*** EXERCISE DATA Section Begins ***

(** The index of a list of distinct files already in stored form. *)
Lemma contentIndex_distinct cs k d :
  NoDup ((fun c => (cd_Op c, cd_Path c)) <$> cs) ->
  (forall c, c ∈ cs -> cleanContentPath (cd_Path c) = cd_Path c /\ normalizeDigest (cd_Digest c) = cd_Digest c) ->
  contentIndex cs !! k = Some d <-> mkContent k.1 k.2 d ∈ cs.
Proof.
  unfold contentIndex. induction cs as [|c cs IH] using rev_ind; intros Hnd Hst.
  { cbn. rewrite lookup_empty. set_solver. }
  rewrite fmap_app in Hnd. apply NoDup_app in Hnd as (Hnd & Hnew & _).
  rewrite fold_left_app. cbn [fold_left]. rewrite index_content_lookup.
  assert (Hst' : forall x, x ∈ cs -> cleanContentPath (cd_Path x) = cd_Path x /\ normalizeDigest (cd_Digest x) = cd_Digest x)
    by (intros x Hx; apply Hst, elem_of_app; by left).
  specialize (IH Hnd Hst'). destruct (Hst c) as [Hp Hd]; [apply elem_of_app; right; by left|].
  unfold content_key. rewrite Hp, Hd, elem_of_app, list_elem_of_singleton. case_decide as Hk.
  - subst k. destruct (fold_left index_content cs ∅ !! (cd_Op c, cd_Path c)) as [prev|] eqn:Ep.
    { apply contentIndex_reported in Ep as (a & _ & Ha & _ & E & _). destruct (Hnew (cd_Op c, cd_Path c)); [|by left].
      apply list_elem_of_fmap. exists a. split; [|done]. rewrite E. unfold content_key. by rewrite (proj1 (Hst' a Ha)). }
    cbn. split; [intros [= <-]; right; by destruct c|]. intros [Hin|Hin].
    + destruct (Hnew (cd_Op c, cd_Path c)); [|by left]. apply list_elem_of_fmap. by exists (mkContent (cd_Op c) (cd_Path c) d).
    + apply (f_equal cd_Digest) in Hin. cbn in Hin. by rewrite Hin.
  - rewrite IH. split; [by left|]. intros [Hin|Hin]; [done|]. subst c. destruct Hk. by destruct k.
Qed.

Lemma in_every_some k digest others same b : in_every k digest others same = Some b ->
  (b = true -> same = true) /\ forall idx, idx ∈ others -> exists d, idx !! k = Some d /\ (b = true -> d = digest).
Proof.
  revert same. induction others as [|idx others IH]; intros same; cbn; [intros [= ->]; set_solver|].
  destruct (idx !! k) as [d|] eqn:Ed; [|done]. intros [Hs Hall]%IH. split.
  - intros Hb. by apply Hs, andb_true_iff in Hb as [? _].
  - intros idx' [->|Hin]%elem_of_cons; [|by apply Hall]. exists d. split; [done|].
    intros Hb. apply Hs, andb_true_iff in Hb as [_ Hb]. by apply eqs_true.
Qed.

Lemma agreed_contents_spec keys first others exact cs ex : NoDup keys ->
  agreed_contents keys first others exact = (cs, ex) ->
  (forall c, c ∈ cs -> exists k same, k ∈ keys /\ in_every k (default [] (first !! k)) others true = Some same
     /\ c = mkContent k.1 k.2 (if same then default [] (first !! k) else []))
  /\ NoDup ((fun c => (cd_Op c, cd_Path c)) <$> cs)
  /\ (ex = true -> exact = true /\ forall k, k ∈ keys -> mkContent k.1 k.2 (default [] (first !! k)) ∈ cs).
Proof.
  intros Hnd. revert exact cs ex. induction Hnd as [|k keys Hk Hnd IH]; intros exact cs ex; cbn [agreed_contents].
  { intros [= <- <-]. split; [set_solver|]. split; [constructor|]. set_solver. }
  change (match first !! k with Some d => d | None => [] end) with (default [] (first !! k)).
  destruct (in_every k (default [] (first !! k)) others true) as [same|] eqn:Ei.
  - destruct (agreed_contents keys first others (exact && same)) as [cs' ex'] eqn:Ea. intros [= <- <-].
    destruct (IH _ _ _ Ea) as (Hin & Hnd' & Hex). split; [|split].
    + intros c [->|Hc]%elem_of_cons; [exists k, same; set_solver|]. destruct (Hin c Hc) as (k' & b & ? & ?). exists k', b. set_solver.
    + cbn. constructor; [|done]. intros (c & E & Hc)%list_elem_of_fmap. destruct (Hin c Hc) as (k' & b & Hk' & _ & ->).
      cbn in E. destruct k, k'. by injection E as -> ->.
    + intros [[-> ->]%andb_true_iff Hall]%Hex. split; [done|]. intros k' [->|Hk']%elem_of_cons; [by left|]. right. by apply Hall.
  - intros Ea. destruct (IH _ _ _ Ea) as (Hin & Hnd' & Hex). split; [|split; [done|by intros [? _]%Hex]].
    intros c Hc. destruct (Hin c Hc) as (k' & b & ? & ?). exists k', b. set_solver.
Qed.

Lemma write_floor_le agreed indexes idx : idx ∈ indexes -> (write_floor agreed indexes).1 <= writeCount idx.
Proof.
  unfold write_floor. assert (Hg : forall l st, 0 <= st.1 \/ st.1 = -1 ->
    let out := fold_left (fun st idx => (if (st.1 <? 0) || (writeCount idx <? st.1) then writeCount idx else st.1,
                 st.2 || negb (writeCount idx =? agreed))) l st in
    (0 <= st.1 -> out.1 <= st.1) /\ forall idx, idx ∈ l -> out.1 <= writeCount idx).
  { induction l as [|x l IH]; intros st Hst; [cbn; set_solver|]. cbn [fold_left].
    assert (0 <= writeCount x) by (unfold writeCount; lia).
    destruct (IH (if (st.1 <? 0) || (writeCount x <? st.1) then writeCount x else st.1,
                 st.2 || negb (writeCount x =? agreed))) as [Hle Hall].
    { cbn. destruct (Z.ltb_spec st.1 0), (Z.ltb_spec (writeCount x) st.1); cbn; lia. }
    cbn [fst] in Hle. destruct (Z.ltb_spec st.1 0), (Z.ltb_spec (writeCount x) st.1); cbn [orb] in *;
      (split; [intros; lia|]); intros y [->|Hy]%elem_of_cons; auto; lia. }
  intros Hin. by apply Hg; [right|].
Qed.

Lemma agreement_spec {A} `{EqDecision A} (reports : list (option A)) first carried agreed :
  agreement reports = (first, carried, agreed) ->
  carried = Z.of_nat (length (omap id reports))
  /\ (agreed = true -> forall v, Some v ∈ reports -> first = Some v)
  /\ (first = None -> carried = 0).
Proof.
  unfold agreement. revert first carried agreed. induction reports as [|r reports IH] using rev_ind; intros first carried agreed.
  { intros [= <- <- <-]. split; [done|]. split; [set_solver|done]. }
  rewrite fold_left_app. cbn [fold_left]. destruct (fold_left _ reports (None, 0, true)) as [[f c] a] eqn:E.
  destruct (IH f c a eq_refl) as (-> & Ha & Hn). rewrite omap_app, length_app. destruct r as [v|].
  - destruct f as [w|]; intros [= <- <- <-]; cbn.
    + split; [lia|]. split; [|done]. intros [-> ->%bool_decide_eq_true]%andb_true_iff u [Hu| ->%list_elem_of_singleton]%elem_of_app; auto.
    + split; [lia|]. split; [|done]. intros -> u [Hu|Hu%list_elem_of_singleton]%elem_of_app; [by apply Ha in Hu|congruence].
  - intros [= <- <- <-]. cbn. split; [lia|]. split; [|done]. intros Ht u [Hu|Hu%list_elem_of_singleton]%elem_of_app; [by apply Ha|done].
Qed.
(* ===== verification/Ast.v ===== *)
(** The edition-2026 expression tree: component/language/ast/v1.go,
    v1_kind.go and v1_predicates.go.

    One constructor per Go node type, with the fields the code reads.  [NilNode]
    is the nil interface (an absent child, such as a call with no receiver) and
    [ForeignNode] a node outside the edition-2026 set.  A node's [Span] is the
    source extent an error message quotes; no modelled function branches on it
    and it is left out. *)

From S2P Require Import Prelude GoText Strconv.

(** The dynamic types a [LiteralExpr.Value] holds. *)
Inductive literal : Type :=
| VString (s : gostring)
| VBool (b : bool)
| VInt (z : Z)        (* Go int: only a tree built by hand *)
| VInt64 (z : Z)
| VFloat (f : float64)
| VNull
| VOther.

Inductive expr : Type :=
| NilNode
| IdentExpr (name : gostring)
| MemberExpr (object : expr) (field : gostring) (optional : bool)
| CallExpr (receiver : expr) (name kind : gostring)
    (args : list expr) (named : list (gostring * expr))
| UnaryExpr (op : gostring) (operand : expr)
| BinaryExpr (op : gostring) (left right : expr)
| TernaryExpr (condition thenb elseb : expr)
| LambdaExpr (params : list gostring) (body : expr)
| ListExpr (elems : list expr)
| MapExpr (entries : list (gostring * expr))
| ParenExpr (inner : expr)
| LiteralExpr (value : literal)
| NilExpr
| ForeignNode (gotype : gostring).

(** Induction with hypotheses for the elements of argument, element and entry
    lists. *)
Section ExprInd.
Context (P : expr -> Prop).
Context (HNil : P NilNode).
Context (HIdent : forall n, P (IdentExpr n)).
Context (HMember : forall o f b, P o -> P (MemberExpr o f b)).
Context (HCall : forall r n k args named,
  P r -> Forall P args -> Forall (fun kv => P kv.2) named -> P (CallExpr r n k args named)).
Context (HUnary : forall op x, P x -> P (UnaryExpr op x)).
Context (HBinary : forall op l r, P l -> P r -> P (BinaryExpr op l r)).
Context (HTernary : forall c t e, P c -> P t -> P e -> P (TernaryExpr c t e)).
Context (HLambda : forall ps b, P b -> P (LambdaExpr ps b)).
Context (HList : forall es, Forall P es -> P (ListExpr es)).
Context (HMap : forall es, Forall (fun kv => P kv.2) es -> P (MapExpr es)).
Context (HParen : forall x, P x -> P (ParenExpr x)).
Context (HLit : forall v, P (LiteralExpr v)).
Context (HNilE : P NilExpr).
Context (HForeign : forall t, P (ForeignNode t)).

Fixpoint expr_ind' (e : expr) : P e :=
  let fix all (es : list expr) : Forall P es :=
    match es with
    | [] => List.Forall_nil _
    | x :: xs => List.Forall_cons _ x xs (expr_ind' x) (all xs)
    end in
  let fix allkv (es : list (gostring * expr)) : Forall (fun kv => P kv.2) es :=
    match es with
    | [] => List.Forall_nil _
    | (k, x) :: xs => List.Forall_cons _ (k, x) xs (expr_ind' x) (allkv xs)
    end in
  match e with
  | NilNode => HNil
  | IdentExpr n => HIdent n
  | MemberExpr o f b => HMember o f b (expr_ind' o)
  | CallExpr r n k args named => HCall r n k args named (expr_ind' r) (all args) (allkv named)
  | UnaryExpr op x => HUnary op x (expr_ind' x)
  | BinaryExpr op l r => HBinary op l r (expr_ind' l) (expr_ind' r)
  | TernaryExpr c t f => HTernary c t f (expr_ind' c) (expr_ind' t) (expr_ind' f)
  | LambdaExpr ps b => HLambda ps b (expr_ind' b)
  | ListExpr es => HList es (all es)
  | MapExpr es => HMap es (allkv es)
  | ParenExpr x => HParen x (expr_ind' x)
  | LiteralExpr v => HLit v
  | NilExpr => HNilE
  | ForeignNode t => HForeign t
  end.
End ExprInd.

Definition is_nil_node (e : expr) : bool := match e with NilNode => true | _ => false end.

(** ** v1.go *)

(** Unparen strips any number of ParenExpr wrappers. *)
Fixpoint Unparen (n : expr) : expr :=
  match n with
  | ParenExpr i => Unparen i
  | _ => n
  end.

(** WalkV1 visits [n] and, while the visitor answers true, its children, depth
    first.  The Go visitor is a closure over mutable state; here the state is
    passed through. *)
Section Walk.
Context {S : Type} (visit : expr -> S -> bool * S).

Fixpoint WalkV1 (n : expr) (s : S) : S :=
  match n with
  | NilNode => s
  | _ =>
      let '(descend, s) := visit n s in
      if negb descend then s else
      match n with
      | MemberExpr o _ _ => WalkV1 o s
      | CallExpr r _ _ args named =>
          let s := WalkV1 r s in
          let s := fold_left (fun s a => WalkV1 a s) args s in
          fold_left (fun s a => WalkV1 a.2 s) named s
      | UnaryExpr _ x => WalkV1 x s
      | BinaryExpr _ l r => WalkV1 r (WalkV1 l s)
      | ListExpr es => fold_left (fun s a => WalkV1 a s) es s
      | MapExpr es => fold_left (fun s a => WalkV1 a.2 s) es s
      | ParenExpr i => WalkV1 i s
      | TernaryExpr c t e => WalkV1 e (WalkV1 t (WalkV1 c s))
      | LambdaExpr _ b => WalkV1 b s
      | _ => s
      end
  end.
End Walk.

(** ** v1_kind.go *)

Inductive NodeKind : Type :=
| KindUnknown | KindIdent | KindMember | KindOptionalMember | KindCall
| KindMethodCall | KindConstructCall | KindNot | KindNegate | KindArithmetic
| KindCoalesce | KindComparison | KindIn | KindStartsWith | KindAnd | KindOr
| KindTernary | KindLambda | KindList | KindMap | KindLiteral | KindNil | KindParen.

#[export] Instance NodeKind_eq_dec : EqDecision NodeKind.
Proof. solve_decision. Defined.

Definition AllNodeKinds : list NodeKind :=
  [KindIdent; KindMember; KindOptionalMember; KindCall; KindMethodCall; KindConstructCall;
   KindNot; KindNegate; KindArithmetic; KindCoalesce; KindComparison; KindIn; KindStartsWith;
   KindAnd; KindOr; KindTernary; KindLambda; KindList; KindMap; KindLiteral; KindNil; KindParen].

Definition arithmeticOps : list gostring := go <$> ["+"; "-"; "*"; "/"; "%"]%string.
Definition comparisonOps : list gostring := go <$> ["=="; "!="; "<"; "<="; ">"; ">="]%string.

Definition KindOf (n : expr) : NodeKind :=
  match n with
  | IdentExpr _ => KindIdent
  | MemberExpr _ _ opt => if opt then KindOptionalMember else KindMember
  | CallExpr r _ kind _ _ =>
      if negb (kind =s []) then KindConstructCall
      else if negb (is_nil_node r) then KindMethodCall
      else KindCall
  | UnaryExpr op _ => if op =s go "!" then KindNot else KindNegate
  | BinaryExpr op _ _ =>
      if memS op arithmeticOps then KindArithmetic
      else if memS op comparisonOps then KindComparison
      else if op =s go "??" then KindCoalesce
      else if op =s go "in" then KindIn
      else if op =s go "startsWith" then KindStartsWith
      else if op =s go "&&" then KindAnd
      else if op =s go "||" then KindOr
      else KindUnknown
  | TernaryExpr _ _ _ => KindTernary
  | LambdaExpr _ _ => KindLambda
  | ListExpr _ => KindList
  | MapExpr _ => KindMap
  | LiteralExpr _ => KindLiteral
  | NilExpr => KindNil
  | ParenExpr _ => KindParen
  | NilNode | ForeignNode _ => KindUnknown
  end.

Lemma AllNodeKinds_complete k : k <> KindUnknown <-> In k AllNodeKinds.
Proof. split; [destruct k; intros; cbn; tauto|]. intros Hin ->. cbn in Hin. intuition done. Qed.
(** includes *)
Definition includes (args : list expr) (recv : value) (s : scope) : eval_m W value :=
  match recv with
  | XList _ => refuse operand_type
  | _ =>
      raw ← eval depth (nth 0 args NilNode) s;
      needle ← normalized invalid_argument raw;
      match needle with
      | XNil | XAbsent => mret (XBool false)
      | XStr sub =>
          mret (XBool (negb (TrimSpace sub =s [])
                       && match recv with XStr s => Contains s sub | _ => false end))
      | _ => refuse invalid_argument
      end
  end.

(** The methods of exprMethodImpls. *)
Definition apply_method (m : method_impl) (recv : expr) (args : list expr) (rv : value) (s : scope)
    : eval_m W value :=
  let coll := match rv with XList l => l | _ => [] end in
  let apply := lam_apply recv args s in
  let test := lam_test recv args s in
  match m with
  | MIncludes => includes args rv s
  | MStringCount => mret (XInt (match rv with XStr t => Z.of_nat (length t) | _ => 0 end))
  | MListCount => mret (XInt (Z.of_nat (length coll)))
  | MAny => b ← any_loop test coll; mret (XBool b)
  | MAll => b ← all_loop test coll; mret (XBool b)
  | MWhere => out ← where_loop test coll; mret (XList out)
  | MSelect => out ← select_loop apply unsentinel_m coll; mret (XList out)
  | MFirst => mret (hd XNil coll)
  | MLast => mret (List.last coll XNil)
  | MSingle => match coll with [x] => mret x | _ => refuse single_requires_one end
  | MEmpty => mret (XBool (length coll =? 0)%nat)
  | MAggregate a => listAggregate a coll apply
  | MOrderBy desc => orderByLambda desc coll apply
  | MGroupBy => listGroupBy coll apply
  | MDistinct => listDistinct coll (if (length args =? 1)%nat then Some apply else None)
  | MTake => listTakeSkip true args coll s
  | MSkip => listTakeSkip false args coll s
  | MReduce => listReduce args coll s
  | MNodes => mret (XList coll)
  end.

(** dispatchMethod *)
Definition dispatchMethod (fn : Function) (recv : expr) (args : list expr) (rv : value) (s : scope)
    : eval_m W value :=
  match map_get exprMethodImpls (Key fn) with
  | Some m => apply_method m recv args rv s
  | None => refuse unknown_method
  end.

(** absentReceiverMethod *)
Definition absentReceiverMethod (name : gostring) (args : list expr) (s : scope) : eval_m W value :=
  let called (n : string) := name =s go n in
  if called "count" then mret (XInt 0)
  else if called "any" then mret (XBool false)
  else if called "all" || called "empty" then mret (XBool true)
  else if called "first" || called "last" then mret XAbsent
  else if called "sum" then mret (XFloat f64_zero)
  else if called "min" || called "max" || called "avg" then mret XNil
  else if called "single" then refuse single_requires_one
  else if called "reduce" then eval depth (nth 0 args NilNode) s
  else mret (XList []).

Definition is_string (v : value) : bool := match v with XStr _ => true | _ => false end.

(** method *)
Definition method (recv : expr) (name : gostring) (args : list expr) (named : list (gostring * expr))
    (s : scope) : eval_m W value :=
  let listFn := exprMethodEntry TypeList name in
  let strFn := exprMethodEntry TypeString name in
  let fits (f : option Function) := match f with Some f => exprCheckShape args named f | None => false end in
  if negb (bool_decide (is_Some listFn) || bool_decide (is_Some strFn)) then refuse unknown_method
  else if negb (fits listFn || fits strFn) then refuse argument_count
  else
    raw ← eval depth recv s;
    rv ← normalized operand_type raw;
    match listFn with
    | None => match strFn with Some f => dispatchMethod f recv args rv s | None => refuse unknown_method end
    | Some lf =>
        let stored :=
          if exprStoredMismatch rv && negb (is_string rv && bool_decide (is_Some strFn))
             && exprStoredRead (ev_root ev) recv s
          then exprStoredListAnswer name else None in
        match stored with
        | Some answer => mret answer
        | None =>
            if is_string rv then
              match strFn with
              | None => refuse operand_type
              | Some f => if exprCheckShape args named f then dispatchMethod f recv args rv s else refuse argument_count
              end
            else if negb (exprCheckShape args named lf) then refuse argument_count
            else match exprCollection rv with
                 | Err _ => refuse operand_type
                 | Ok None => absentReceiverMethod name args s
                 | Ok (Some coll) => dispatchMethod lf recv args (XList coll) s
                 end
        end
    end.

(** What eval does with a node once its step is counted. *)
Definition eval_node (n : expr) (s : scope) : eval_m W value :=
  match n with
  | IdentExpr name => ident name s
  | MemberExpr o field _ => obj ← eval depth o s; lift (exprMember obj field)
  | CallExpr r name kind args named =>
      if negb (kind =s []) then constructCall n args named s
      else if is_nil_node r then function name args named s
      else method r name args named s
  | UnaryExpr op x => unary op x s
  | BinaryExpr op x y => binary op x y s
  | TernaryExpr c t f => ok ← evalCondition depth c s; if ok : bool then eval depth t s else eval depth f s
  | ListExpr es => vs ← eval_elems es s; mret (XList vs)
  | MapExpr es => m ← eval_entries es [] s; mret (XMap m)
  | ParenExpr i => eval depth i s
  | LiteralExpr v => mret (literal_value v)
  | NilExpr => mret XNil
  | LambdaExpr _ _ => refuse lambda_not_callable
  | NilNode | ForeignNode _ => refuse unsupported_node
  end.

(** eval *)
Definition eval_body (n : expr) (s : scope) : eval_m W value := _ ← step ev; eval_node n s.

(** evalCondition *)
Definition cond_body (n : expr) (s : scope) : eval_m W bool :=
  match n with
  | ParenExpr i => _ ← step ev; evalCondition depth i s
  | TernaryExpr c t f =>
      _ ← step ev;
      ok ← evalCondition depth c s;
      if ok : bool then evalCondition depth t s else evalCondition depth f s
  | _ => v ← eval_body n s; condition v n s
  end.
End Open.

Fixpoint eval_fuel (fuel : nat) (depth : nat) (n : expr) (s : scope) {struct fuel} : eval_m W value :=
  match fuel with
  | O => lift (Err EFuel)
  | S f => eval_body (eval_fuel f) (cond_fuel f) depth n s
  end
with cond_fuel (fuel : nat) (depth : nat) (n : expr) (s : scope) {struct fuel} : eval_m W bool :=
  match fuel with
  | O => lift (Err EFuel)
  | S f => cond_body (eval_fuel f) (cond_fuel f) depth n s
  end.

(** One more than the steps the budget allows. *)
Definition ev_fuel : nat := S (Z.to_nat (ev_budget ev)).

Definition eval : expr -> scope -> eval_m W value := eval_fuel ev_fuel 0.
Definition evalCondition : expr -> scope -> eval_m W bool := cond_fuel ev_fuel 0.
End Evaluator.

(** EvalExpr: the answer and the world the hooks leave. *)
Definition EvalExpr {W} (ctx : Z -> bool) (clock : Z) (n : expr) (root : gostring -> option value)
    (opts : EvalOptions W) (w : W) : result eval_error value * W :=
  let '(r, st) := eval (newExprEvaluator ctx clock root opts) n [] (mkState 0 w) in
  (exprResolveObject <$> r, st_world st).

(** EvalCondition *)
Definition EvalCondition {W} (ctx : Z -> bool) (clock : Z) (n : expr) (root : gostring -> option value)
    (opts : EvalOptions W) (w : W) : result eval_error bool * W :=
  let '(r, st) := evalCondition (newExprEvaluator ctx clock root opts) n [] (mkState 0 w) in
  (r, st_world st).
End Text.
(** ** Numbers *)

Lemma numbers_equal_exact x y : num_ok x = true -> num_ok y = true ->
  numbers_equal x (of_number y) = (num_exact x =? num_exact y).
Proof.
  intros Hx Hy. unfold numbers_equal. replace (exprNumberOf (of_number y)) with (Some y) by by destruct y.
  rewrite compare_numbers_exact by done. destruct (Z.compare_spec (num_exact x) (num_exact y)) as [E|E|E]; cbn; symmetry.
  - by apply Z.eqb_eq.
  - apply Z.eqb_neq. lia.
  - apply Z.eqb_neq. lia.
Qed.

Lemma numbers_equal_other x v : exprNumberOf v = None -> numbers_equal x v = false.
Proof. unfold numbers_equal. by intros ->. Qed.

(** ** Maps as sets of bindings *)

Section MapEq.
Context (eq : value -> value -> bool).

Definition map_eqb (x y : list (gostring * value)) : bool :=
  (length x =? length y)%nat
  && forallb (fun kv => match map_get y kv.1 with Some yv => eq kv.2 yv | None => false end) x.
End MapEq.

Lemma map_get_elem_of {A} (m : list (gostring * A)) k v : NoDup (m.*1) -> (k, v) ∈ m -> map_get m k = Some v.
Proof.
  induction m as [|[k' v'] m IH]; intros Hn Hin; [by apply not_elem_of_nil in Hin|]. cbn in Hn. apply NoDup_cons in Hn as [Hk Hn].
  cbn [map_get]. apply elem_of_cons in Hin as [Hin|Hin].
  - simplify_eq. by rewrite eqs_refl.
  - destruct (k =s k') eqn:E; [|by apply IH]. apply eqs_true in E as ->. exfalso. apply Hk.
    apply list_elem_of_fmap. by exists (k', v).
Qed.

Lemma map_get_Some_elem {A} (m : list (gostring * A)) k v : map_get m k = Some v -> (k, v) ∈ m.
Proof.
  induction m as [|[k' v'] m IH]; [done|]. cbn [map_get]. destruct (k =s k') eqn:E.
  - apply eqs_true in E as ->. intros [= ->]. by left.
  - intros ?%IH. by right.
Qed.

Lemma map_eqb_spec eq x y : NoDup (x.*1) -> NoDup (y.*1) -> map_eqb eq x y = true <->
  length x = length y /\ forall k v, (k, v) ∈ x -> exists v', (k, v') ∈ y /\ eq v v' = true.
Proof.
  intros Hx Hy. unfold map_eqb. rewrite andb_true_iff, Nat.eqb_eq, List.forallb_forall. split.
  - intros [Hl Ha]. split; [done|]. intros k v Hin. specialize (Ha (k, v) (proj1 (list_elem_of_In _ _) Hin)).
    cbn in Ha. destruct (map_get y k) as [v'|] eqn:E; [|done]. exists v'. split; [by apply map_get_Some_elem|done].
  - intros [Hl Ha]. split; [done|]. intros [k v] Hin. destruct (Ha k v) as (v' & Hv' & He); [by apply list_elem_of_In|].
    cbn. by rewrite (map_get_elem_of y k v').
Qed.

*** EXERCISE DATA Section Ends ***

YOUR INSTRUCTIONS »
Within the records, count the lines that include the word "KindNil". Answer with the number only.

RESPONSE FOR THIS EXERCISE »
3